What to produce
Bring together every line in the data that includes "handler".

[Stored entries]
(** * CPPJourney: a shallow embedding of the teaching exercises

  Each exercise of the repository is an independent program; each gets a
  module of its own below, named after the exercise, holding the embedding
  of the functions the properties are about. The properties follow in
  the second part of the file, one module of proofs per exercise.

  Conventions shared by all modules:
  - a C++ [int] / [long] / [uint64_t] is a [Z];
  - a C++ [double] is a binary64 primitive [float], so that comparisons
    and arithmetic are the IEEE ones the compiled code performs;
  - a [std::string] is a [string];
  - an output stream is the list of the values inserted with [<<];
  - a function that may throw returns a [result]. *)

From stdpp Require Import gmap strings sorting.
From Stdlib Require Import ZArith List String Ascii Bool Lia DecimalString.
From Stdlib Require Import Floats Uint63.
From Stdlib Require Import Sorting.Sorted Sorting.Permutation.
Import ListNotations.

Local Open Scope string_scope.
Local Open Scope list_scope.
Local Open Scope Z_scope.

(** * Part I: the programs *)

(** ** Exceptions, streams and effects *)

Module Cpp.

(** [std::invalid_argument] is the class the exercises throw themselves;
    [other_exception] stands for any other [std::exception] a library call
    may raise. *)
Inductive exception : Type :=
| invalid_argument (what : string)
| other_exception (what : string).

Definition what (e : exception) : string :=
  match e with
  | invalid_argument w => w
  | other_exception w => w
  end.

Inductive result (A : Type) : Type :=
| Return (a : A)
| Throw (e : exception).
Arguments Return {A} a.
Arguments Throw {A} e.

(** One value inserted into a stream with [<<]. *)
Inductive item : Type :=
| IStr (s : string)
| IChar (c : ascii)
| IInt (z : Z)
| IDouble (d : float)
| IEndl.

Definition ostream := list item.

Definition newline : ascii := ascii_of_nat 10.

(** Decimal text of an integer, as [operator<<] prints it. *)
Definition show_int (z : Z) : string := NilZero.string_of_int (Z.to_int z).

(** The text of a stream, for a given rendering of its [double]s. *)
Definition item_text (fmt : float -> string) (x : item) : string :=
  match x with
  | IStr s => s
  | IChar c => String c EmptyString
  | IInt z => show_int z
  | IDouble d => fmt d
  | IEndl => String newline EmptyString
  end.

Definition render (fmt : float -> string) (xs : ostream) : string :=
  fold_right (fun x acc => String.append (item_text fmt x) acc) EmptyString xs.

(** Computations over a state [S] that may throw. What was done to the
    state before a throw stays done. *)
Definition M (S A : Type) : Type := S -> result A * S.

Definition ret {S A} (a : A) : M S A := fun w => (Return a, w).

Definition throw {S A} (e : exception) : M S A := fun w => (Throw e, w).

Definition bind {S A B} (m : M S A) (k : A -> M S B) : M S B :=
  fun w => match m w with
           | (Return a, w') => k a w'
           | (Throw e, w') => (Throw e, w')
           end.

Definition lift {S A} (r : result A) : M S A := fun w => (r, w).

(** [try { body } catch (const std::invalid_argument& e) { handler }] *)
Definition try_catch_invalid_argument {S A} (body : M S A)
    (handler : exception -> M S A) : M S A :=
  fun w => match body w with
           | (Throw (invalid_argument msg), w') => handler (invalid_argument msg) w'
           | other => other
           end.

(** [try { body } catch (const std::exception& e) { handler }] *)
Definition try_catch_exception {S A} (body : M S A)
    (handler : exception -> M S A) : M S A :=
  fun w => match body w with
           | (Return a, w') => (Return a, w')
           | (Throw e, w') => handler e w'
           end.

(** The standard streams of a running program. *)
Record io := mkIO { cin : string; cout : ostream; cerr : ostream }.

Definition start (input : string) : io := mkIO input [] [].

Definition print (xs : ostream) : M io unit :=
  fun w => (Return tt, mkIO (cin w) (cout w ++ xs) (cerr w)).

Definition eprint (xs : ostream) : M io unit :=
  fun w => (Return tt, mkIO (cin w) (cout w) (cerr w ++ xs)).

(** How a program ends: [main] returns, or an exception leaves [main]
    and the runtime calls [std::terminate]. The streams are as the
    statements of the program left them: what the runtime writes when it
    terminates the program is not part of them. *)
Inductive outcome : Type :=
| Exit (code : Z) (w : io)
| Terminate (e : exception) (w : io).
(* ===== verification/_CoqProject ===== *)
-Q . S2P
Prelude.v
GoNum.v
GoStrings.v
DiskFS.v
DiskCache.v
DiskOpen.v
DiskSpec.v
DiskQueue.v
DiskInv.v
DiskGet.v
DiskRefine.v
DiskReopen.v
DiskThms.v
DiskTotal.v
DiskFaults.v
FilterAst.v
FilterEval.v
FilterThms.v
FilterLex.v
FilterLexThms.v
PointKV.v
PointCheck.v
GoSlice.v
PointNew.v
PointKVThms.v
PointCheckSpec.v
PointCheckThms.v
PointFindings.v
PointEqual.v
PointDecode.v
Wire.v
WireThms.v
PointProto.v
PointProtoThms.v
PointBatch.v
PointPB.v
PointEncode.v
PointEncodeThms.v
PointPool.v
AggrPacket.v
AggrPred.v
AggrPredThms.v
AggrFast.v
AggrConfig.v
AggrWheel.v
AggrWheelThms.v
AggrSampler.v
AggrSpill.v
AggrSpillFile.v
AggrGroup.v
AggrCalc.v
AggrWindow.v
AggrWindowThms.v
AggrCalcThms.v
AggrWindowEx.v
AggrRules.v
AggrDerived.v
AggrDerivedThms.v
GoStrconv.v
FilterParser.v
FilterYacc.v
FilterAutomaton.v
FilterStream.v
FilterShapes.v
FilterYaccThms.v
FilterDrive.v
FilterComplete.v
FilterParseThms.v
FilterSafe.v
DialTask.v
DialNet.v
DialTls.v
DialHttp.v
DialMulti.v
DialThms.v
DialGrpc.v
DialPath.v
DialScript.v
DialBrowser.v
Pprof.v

Answer to this task
(** [try { body } catch (const std::invalid_argument& e) { handler }] *)
    (handler : exception -> M S A) : M S A :=
           | (Throw (invalid_argument msg), w') => handler (invalid_argument msg) w'
(** [try { body } catch (const std::exception& e) { handler }] *)
    (handler : exception -> M S A) : M S A :=
           | (Throw e, w') => handler e w'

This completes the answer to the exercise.